学校を卒業したばかりの秀才が先生になって講義をするととかく講義がむつかしくなりやすい。これにはいろいろの理由があるが、一つには自分の歩いて来た遠い道の遠かったことを忘れるというせいもあるらしい。若い学者が研究論文を書くと、とかくひとり合点で説明を省略し過ぎて、人がよむとわかりにくいものにしてしまう場合が多い。これもいろいろの理由があるが、一つには自分がはじめてはいった社会の先進者の頭の頭脳を高く見積もり過ぎたるためもあるらしい。

日本でベンチャー企業が育たない理由

…日本人の出した独創的な破天荒なイデーは国内では爆発物以上に危険視される。

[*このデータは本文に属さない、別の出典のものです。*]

(** Draw and process a single threat card. Returns updated state. *)
Definition drawAndProcessCard (state : GameState) : M GameState :=
  match drawCard (deck state) with
  | None => mret state (* deck empty, no draw *)
  | Some (c, remainingDeck) =>
      let log' := log state ++ ["Threat card drawn: " +:+ name c +:+ "."] in
      (* Handle filler *)
      if bool_decide (kind c = filler) then
        mret (state <| set_deck := remainingDeck |>
                    <| set_discard := discard state ++ [c] |>
                    <| set_log := log' ++ [name c +:+ " — nothing happens."] |>
                    <| set_drawnCard := Some c |>)
      else
        (* Handle internal/external threats with immediate effects *)
        revealEffects ←
          applyRevealEffect
            (state <| set_deck := remainingDeck |> <| set_log := log' |>) c;
        (* For non-immediate reveal cards, add to active threats *)
        '(activeThreats', discard') ←
          (if negb (immediateOnReveal c) then
             newThreat ← createActiveThreat c;
             mret (activeThreats state ++ [newThreat], discard state)
           else if String.eqb (card_id c) "solar-winds-flagship" then
             (* Solar Winds discards immediately *)
             mret (activeThreats state,
                   default (discard state) (re_discard revealEffects))
           else if String.prefix "distracted" (card_id c) then
             (* Distracted handled in revealEffects *)
             mret (default (activeThreats state)
                           (re_activeThreats revealEffects),
                   discard state)
           else mret (activeThreats state, discard state));
        mret (spreadEffects revealEffects state
                <| set_deck := remainingDeck |>
                <| set_activeThreats := activeThreats' |>
                <| set_discard :=
                     if immediateOnReveal c then discard' else discard state |>
                <| set_log := default log' (re_log revealEffects) |>
                <| set_drawnCard := Some c |>)
  end.

(** After assign phase, process any resolved internal threats. *)
Definition processResolvedThreats (state : GameState) : GameState :=
  foldl
    (λ currentState threat,
       if bool_decide (kind (card threat) ≠ internal) then currentState
       else if isThreatResolved threat (crew currentState) then
         let '(threats, crew') :=
           resolveThreat (activeThreats currentState) (crew currentState)
                         (threat_id threat) in
         currentState
           <| set_activeThreats := threats |>
           <| set_crew := crew' |>
           <| set_discard := discard currentState ++ [card threat] |>
           <| set_log := log currentState
                           ++ [name (card threat) +:+ " resolved!"] |>
       else currentState)
    state (activeThreats state).

(** Recompute passive flags after threat list changes. *)
Definition withPassiveFlags (state : GameState) : GameState :=
  state <| set_nebulaActive := isNebulaActive (activeThreats state) |>
        <| set_commsOfflineActive :=
             isCommsOfflineActive (activeThreats state) |>.

(** Check win/loss after a state-changing action. *)
Definition withWinLossCheck (state : GameState) : GameState :=
  if bool_decide (hull state ≤ 0) then
    state <| set_status := lost |> <| set_lossReason := Some loss_hull |>
  else if bool_decide (status state = playing) && checkCrewLoss (crew state)
  then
    state <| set_status := lost |> <| set_lossReason := Some loss_crew |>
  else if bool_decide (status state = playing)
          && checkWin (deck state) (activeThreats state) then
    state <| set_status := won |>
  else state.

しかし同じ考えが西洋人によって実現され成功するのを見ると、はじめてやっと安心して、そろそろとその成果の模倣をはじめる。「外国のに劣らぬものができた」というのが最高の誇りである。しかしそれができたころには外国ではもう次の世界一が半分できかかっている。

社会的成功をおさめると駄目だな

……今までは生活の不如意に耐えながらわき目もふらずに努力の一路を進んで来たのが、いくらかの成功に恵まれて少し心がゆるんでくる……そうすると…今まで張り詰めていた心がやっとゆるむころには、その健康はもはや臨界点近くまでむしばまれていて、気のゆるむのと同時に一時に発した疲れのために朽ち木のように倒れる。そういう場合もかなりありうるわけである……植物が花を咲かせ実を結ぶ時はやがて枯死する時である。それとこれとは少しわけは違うがどこか似たところもないではない。いつまでも花を咲かせないで適当に貧乏しながら適当に働く。平凡なようであるが長生きの道はやはりこれ以外にはないようである。